There’s a calm that fills the room when Jacqueline Suowari works. No background noise, no rush — just the quiet scratch of a biro making its way across paper. Line by line, stroke by stroke, she builds entire worlds out of ink. From a distance, her drawings look like photographs. Up close, they’re a galaxy of tiny marks, each one deliberate, layered, and alive.
Suowari has spent years perfecting this discipline. The ballpoint pen, that everyday tool, has become her signature instrument. “One experience, one stroke,” she likes to say, a phrase that captures both her patience and philosophy. Every piece takes months to finish. Sometimes, she’ll spend an entire day on a single section of hair or fabric. It’s not obsession; it’s reverence. Her work rewards slowness — and in a world that moves at the speed of scrolls, that in itself feels radical.




Suowari grew up in Nigeria, sketching before she even realised it could become a career. She studied Fine Art and Design at the University of Port Harcourt, majoring in painting, but it was the biro that pulled her in. It allowed her to control detail and texture in a way brushes never could. What started as curiosity became commitment, and that commitment has turned her into one of the most recognisable voices in contemporary Nigerian art.
Her large-scale portraits centre the Black woman — not as muse or metaphor, but as subject and storyteller. These are not women waiting to be seen; they meet your gaze head-on. Their eyes hold quiet authority; their posture is grounded in pride. Draped in aso-oke, adire, george wrappers, and elaborate geles, they carry their heritage like a birthright. Suowari’s women are not performing tradition, they’re owning it.
Fashion, for her, is far more than fabric. It’s language. The details in her drawings, the head-tie folded just so, the coral beads that gleam across a neckline, the sheen of indigo-dyed cloth — are as expressive as words. Through them, she tells stories about belonging, identity, and continuity. When she unveiled Adorn in 2024, she made that conversation explicit. Nigerian fashion met European couture, not as mimicry but as dialogue. It was a reminder that African aesthetics have always stood shoulder to shoulder with global style, not behind it.

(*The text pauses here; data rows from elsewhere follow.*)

(** *** More on the route guard *)

(** X15.  The guard pushes a route for a signed-in user in two cases only: an
    officer on a path under [/public/], a public user on a path that
    begins with [/dashboard].  A user with any other role is never
    redirected. *)
Theorem route_guard_signed_in (u : AuthenticatedUser)
  (pathname target : string) :
  routeGuard false (Some u) pathname = Some target
  <-> (role u = "officer" /\ begins_with "/public/" pathname
       /\ target = "/dashboard")
      \/ (role u = "public" /\ begins_with "/dashboard" pathname
          /\ target = "/public/home").
Proof.
  unfold routeGuard, startsWith.
  destruct (String.eqb (role u) "officer") eqn:Eo;
    destruct (String.prefix "/public/" pathname) eqn:Ep;
    destruct (String.eqb (role u) "public") eqn:Eu;
    destruct (String.prefix "/dashboard" pathname) eqn:Ed;
    tests; simpl;
    repeat match goal with
           | H : String.prefix _ _ = true |- _ =>
               apply prefix_begins_with in H
           | H : String.prefix ?p ?s = false |- _ =>
               assert (~ begins_with p s)
                 by (rewrite <- prefix_begins_with; congruence);
               clear H
           end;
    split;
    try (intros [= <-]);
    try (intros [(Ha & Hb & ->)|(Ha & Hb & ->)]);
    try congruence; try contradiction; try discriminate;
    try (left; repeat split; assumption);
    try (right; repeat split; assumption).
Qed.

(** X16.  The guard does not loop: on the route it has pushed it pushes
    nothing. *)
Theorem route_guard_settles isLoading_ (user_ : option AuthenticatedUser)
  (pathname target : string) :
  routeGuard isLoading_ user_ pathname = Some target ->
  routeGuard isLoading_ user_ target = None.
Proof.
  unfold routeGuard, startsWith.
  destruct isLoading_; [discriminate|].
  destruct user_ as [u|].
  - destruct (String.eqb (role u) "officer") eqn:Eo; simpl.
    + destruct (String.prefix "/public/" pathname); simpl.
      * intros [= <-]. apply String.eqb_eq in Eo. rewrite Eo. reflexivity.
      * apply String.eqb_eq in Eo. rewrite Eo. simpl. discriminate.
    + destruct (String.eqb (role u) "public" &&
                String.prefix "/dashboard" pathname)%bool; [|discriminate].
      intros [= <-]. rewrite andb_false_r. reflexivity.
  - destruct (negb _ && negb _)%bool; [|discriminate].
    intros [= <-]. reflexivity.
Qed.

(** *** Passes and notifications *)

Section Counting.
Context {S : Type} `{Supabase S}.

Lemma pending_split (P : Timer -> Prop) `{forall t, Decision (P t)}
  (l : list Timer) :
  (length (pending (filter P l))
   + length (pending (filter (fun t => ¬ P t) l))
   = length (pending l))%nat.
Proof.
  unfold pending.
  induction l as [|t l IH]; [reflexivity|].
  rewrite !filter_cons. simpl.
  destruct (decide (P t)) as [Hp|Hp];
    destruct (decide (¬ P t)) as [Hn|Hn]; try tauto;
    simpl; destruct (pending_of t); simpl;
    unfold omap in *; lia.
Qed.

Lemma pending_sorted (l : list Timer) :
  length (pending (sort_timers l)) = length (pending l).
Proof.
  unfold pending. apply Permutation_length.
  rewrite sort_timers_perm. reflexivity.
Qed.

Lemma advance_count captured dt (w : World S) :
  (length (passes (advance captured dt w))
   + length (pending (timers (prov (advance captured dt w))))
   = length (passes w) + length (pending (timers (prov w))))%nat
  /\ (length (pending (timers (prov (advance captured dt w))))
      <= length (pending (timers (prov w))))%nat.
Proof.
  rewrite advance_passes.
  destruct (advance_frame captured dt w) as (-> & _ & _).
  rewrite length_app, length_map, pending_sorted.
  pose proof (pending_split (fun t => due t ≤ now (prov w) + dt)
                (timers (prov w))).
  lia.
Qed.

Lemma deliver_count event session (w : World S) :
  debounce_inv (prov w) ->
  (length (pending (timers (prov w))) <= 1)%nat ->
  (length (pending (timers (prov (deliver event session w)))) <= 1)%nat
  /\ (length (passes (deliver event session w))
      + length (pending (timers (prov (deliver event session w))))
      <= length (passes w) + length (pending (timers (prov w)))
         + (if debounced_event event then 1 else 0))%nat.
Proof.
  intros Hinv Hone.
  destruct (debounced_event event) eqn:Hev.
  - destruct (deliver_debounced event session w Hev Hinv)
      as (-> & _ & -> & _).
    simpl. lia.
  - destruct (deliver_other event session w Hev) as (-> & -> & _). lia.
Qed.

Lemma burst_count captured (ns : list Notification) :
  forall (w : World S),
    debounce_inv (prov w) ->
    (length (pending (timers (prov w))) <= 1)%nat ->
    let w' := deliver_burst captured ns w in
    (length (pending (timers (prov w'))) <= 1)%nat
    /\ (length (passes w') + length (pending (timers (prov w')))
        <= length (passes w) + length (pending (timers (prov w)))
           + debounced_count ns)%nat.
Proof.
  induction ns as [|[[elapsed event] session] ns IH]; intros w Hinv Hone.
  - simpl. unfold debounced_count. simpl. lia.
  - simpl.
    destruct (advance_count captured elapsed w) as (Ha & Hb).
    pose proof (debounce_inv_advance captured elapsed w Hinv) as Hinv1.
    destruct (deliver_count event session (advance captured elapsed w)
                Hinv1 ltac:(lia)) as (Hc & Hd).
    pose proof (debounce_inv_deliver event session _ Hinv1) as Hinv2.
    destruct (IH _ Hinv2 Hc) as (He & Hf).
    split; [exact He|].
    unfold debounced_count in *. simpl.
    destruct (debounced_event event); simpl; lia.
Qed.

(** X17.  Whatever notifications arrive after mounting, and whenever they
    arrive, at most one debounced pass is pending, and the passes started
    so far together with the pending one are no more than the
    notifications that reached the debounce: a notification never starts
    more than one pass, and TOKEN_REFRESHED, USER_UPDATED and SIGNED_OUT
    start none. *)
Theorem passes_bounded_by_notifications captured (ns : list Notification)
  (s : S) t0 :
  let w := deliver_burst captured ns (world s t0) in
  (length (pending (timers (prov w))) <= 1)%nat
  /\ (length (passes w) + length (pending (timers (prov w)))
      <= debounced_count ns)%nat.
Proof.
  destruct (burst_count captured ns (world s t0)
              (debounce_inv_mounted t0) ltac:(simpl; lia)) as (Ha & Hb).
  split; [exact Ha|]. simpl in Hb. exact Hb.
Qed.
End Counting.

(** A pass on no session: null is published and no call is made. *)
Lemma handleSession_null {S} `{Supabase S} captured (w : World S) :
  run (handleSession captured None) w
  = (Returned None, set_prov (set_user None (prov w)) w).
Proof. reflexivity. Qed.

Opaque handleSession.

Section Refresh.
Context {S : Type} `{Supabase S}.

(** X18.  [refreshUser] never throws, and whenever it goes on to reconcile, the
    session it reconciles is the one [getSession] returned: after a
    [getSession] error followed by a successful [refreshSession], the
    refreshed session is dropped, and when the failed [getSession] carried
    no session the published user becomes null. *)
Theorem refreshUser_reconciles_what_getSession_returned captured
  (w : World S) :
  exists w',
    run (refreshUser captured) w = (Returned tt, w')
    /\ (forall current s1,
          respond GetSession (svc w) = (Returned current, s1) ->
          (ar_error current = None ->
           w' = snd (run (handleSession captured (ar_session current))
                       (answered GetSession (Returned current) s1 w)))
          /\ (forall refreshed s2,
                ar_error current <> None ->
                respond RefreshSession s1 = (Returned refreshed, s2) ->
                ar_error refreshed = None ->
                w' = snd (run (handleSession captured (ar_session current))
                            (answered RefreshSession (Returned refreshed) s2
                               (set_prov
                                  (add_console ErrorLevel
                                     "Error getting session:" (prov w))
                                  (answered GetSession (Returned current)
                                     s1 w))))
                /\ (ar_session current = None ->
                    user (prov w') = None))).
Proof.
  destruct w as [sv p c ps]. unfold refreshUser, log_. simpl.
  destruct (respond GetSession sv) as [[[sess err]|e] s1] eqn:Hget; simpl.
  2:{ eexists. split; [reflexivity|]. intros ? ? [=]. }
  destruct err as [error|]; simpl.
  - destruct (respond RefreshSession s1) as [[[rs rerr]|e] s2] eqn:Href;
      simpl.
    2:{ eexists. split; [reflexivity|]. intros ? ? [= <- <-].
        split; [discriminate|]. intros ? ? _ Hr. rewrite Href in Hr.
        discriminate. }
    destruct rerr as [refreshError|]; simpl.
    + destruct (respond SignOut s2) as [[so|e] s3]; simpl;
        (eexists; split; [reflexivity|]); intros ? ? [= <- <-];
        (split; [discriminate|]); intros ? ? _ Hr; rewrite Href in Hr;
        injection Hr as <- <-; discriminate.
    + rewrite run_try_catch, run_bind.
      match goal with
      | |- context [run (handleSession captured sess) ?w2] =>
          destruct (handleSession_returns captured sess w2)
            as (r & w3 & Hpass & Hpub); rewrite Hpass
      end.
      eexists. split; [reflexivity|]. intros ? ? [= <- <-].
      split; [discriminate|]. intros ? ? _ Hr. rewrite Href in Hr.
      injection Hr as <- <-. intros _. simpl.
      rewrite Hpass. split; [reflexivity|].
      intros ->. rewrite handleSession_null in Hpass.
      injection Hpass as <- <-. reflexivity.
  - rewrite run_try_catch, run_bind.
    match goal with
    | |- context [run (handleSession captured sess) ?w2] =>
        destruct (handleSession_returns captured sess w2)
          as (r & w3 & Hpass & Hpub); rewrite Hpass
    end.
    eexists. split; [reflexivity|]. intros ? ? [= <- <-].
    split; [|intros ? ? Hne; contradiction].
    intros _. simpl. rewrite Hpass. reflexivity.
Qed.

(** X19.  [refreshUser] after a [getSession] error and a [refreshSession]
    error: it signs out and, when the sign-out returns, publishes null;
    it starts no pass, shows no notification and pushes no route. *)
Theorem refreshUser_gives_up captured (w w' : World S) res
  current s1 refreshed s2 so s3 :
  respond GetSession (svc w) = (Returned current, s1) ->
  ar_error current <> None ->
  respond RefreshSession s1 = (Returned refreshed, s2) ->
  ar_error refreshed <> None ->
  respond SignOut s2 = (Returned so, s3) ->
  run (refreshUser captured) w = (res, w') ->
  res = Returned tt
  /\ user (prov w') = None
  /\ calls w'
     = calls w ++ [CGetSession (Returned current);
                   CRefreshSession (Returned refreshed);
                   CSignOut (Returned so)]
  /\ toasts (prov w') = toasts (prov w)
  /\ pushes (prov w') = pushes (prov w).
Proof.
  intros Hget Herr Href Hrerr Hout.
  destruct w as [sv [] c ps]. unfold refreshUser, log_. simpl in *.
  rewrite Hget. destruct current as [sess [error|]]; [|contradiction].
  simpl. rewrite Href. destruct refreshed as [rs [rerr|]]; [|contradiction].
  simpl. rewrite Hout. simpl.
  intros [= <- <-]. simpl. rewrite <- !app_assoc. repeat split.
Qed.
End Refresh.

Section Mounting.
Context {S : Type} `{Supabase S}.
Lemma map_nth_seq {A E : Type} (f : A -> E) (d : A) (l : list A) :
  map (fun i => f (nth i l d)) (seq 0 (length l)) = map f l.
Proof.
  induction l as [| a l IH]; [reflexivity |].
  cbn [length seq map nth]. f_equal.
  rewrite <- seq_shift, map_map. exact IH.
Qed.

Lemma for_each_ext_in {A S : Type} (body body' : S -> A -> option S)
  (l : list A) :
  (forall s a, In a l -> body s a = body' s a) ->
  forall s, for_each body l s = for_each body' l s.
Proof.
  induction l as [| a l IH]; intros Hext s; [reflexivity |].
  cbn [for_each]. rewrite (Hext s a (or_introl eq_refl)).
  destruct (body' s a); [| reflexivity]. cbn [bind].
  apply IH. intros s1 b Hb. apply Hext. now right.
Qed.

Lemma for_each_counts {A St : Type} (c : St -> nat)
  (body : St -> A -> option St) (l : list A) :
  (forall s a s', body s a = Some s' -> c s' = S (c s)) ->
  forall s s', for_each body l s = Some s' -> c s' = (c s + length l)%nat.
Proof.
  intro Hbody. induction l as [| a l IH]; intros s s' Hrun.
  - injection Hrun as <-. cbn [length]. lia.
  - cbn [for_each] in Hrun. apply bind_some in Hrun as [s1 [H1 Hrest]].
    rewrite (IH _ _ Hrest), (Hbody _ _ _ H1). cbn [length]. lia.
Qed.

(** *** The per-frequency loop *)

(** X14.  When the extraction stage completes, the channel count is not
    negative and the lists of widths, of profiles and of beam fields hold
    exactly one entry per frequency channel, [nch] each. *)
Theorem one_entry_per_channel `{BeamModel} (args : Args) (ch : Channels) :
  extracted_channels args = Some ch ->
  (0 <= arg_nch args)%Z
  /\ length (w10 ch) = Z.to_nat (arg_nch args)
  /\ length (prof ch) = Z.to_nat (arg_nch args)
  /\ length (beam ch) = Z.to_nat (arg_nch args).
Proof.
  intro Hrun. unfold extracted_channels in Hrun. cbv zeta in Hrun.
  apply bind_some in Hrun as [freq [Hfreq Hrun]].
  unfold linspace_int in Hfreq.
  destruct (Z.ltb_spec (arg_nch args) 0) as [| Hnch]; [discriminate |].
  injection Hfreq as <-.
  unfold profiles_per_frequency in Hrun.
  assert (forall (c : Channels -> nat),
             (forall st f st',
                 frequency_step (arg_p args) (arg_alpha args) (arg_beta args)
                   (arg_dm args) (arg_npatch args) (arg_snr args)
                   (arg_do_ab args) (arg_iseed args) (arg_doFan args)
                   (emission_height (arg_p args) (arg_nc args) (arg_iseed args)
                      (arg_hmin args) (arg_hmax args)) st f = Some st' ->
                 c st' = S (c st)) ->
             c {| w10 := []; prof := []; beam := [] |} = 0%nat ->
             c ch = Z.to_nat (arg_nch args)) as Hcount.
  { intros c Hstep H0.
    rewrite (for_each_counts c _ _ Hstep _ _ Hrun), H0.
    unfold linspace. now rewrite length_map, length_seq. }
  split; [exact Hnch |].
  split; [| split].
  - apply (Hcount (fun st => length (w10 st))); [| reflexivity].
    intros st f st' Hstep. unfold frequency_step in Hstep. cbv zeta in Hstep.
    apply bind_some in Hstep as [r [_ Hstep]]. injection Hstep as <-.
    cbn [w10]. rewrite length_app. cbn [length]. lia.
  - apply (Hcount (fun st => length (prof st))); [| reflexivity].
    intros st f st' Hstep. unfold frequency_step in Hstep. cbv zeta in Hstep.
    apply bind_some in Hstep as [r [_ Hstep]]. injection Hstep as <-.
    cbn [prof]. rewrite length_app. cbn [length]. lia.
  - apply (Hcount (fun st => length (beam st))); [| reflexivity].
    intros st f st' Hstep. unfold frequency_step in Hstep. cbv zeta in Hstep.
    apply bind_some in Hstep as [r [_ Hstep]]. injection Hstep as <-.
    cbn [beam]. rewrite length_app. cbn [length]. lia.
Qed.
Lemma lenient_run_ends :
  ends (LenientCommand.kanvasSnapshotRunE disk w f) (lenient_run_outcome f)
       (if downloadPattern f then 2 else if skipWorkflow f then 1 else 2).
Proof.
  unfold LenientCommand.kanvasSnapshotRunE. into_run.
  destruct (negb (String.eqb (email f) "") && negb (isValidEmail (email f)));
    [apply ends_ret; split; [left; eexists; reflexivity | reflexivity]|].
  apply ends_log.
  apply (ends_bind _ _ _ _ 0 _ _ (Nat.le_refl _) (reading_stage _ _ _));
    [|intros msg []].
  intros [manifests [err|]] Hread; cbn [fst snd].
  { apply ends_ret. destruct Hread as [_ [cause ->]].
    split; [right; left; now exists cause | reflexivity]. }
  repeat apply ends_log.
  apply (ends_bind _ _ (submission_outcome false) _ 1
           (if downloadPattern f then 1 else if skipWorkflow f then 0 else 1) _);
    [destruct (downloadPattern f), (skipWorkflow f); lia
    | apply submission_stage | | intros msg _; exact I].
  intros [designID [err|]] Hsubmitted; cbn [fst snd].
  { apply ends_log, ends_ret. destruct Hsubmitted as [_ [[cause ->] | [Hno _]]];
      [|discriminate Hno].
    split; [right; right; left; now exists cause | reflexivity]. }
  apply ends_log. unfold lenient_run_outcome. destruct (downloadPattern f).
  { apply ends_log.
    apply (ends_bind _ _ _ _ 1 0 _ (Nat.le_refl _) (download_stage _ _ _ _));
      [|intros msg []].
    intros [[failed|] effect] Hgot; cbn [fst snd].
    - apply ends_log, ends_ret. split; [reflexivity|].
      destruct effect; [exact I | exact I | contradiction].
    - apply ends_ret. destruct effect as [| |file data]; try contradiction.
      destruct Hgot as [-> _]. now exists data. }
  destruct (skipWorkflow f).
  { repeat apply ends_log. now apply ends_ret. }
  apply ends_log.
  apply (ends_bind _ _ _ _ 1 0 _ (Nat.le_refl _) (proj1 (trigger_stage _ _ _ _)));
    [|intros msg [Hnone | [e He]]; discriminate].
  intros [err|] [Hnone | [e He]]; try discriminate.
  - injection He as ->. apply ends_ret.
    split; [right; right; right; right; now exists e | reflexivity].
  - repeat apply ends_log. now apply ends_ret.
Qed.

That same message runs through all her exhibitions. In 2021, Now I Wear Myself explored self-definition and the act of becoming. The title alone sounded like a manifesto — identity as something worn deliberately, like a second skin. A year later, she presented The Way They See Us in London, a body of work that challenged how Black women are perceived and portrayed. By 2024, Adorn felt like a culmination, a visual thesis on heritage, elegance, and authorship.
“My drawings are like visual webs,” she once said. “Each layer of lines represents a different experience or aspect of a person.” That’s what makes her portraits feel alive — they’re built on the logic of accumulation. A thousand lines for a cheekbone. A thousand more for fabric. The result is not just a likeness; it’s a record of time, patience, and care.
Hair, in particular, has become a kind of architecture in her work. Cornrows, twists, and threaded halos are rendered with precision that borders on devotion. Anyone who has grown up around hair-braiding knows what she’s capturing- the rhythm of care, the intimacy, the storytelling that happens between the hands that braid and the head that receives. In Nigerian culture, hairstyles have always carried meaning. They signal age, status, mood, and occasion. Suowari translates that into art. Each braid becomes a line of history, each knot a small act of preservation.
Her process mirrors the same devotion you find in traditional crafts — the weaving of aso-oke, the dyeing of adire, the stringing of coral beads. She works standing for hours, layering thousands of pen strokes until the surface begins to glow. It’s both physical and emotional labour. “Drawing reveals the countless hours it takes to achieve perfection in my eyes,” she’s said — and you see those hours gathered in every inch of her work.
What’s striking is how her art manages to feel grand and personal at once. Her portraits are large, almost confrontational in scale, yet they carry warmth. Her women feel familiar — like people you could meet. You can imagine one walking into a Lagos gallery opening, another at a Benin City wedding, a third leading a meeting in a patterned blazer. They’re not frozen in symbolism; they’re part of everyday life, stylish and self-aware.


That familiarity is part of her genius. Suowari has managed to make fine art feel intimate without losing its sophistication. She draws with the sensibility of someone documenting her own people, not performing them for an audience. And that difference is what gives her work its integrity.
Suowari’s rise in the art world has been steady rather than explosive, fitting for someone whose practice is built on patience. Her work has been shown across Lagos, Abuja, London, Miami, and New York, drawing collectors and critics who are drawn to her precision and emotional depth. She, however, remains grounded, often referencing her early experiences as a Nigerian woman navigating the expectations of culture and modernity.
What Jacqueline Suowari offers isn’t just beauty. It’s perspective. Through fabric, texture, and line, she reframes what it means to see Black women not as symbols of struggle or spectacle, but as whole, complex, and gloriously present. And that in itself is its own kind of masterpiece.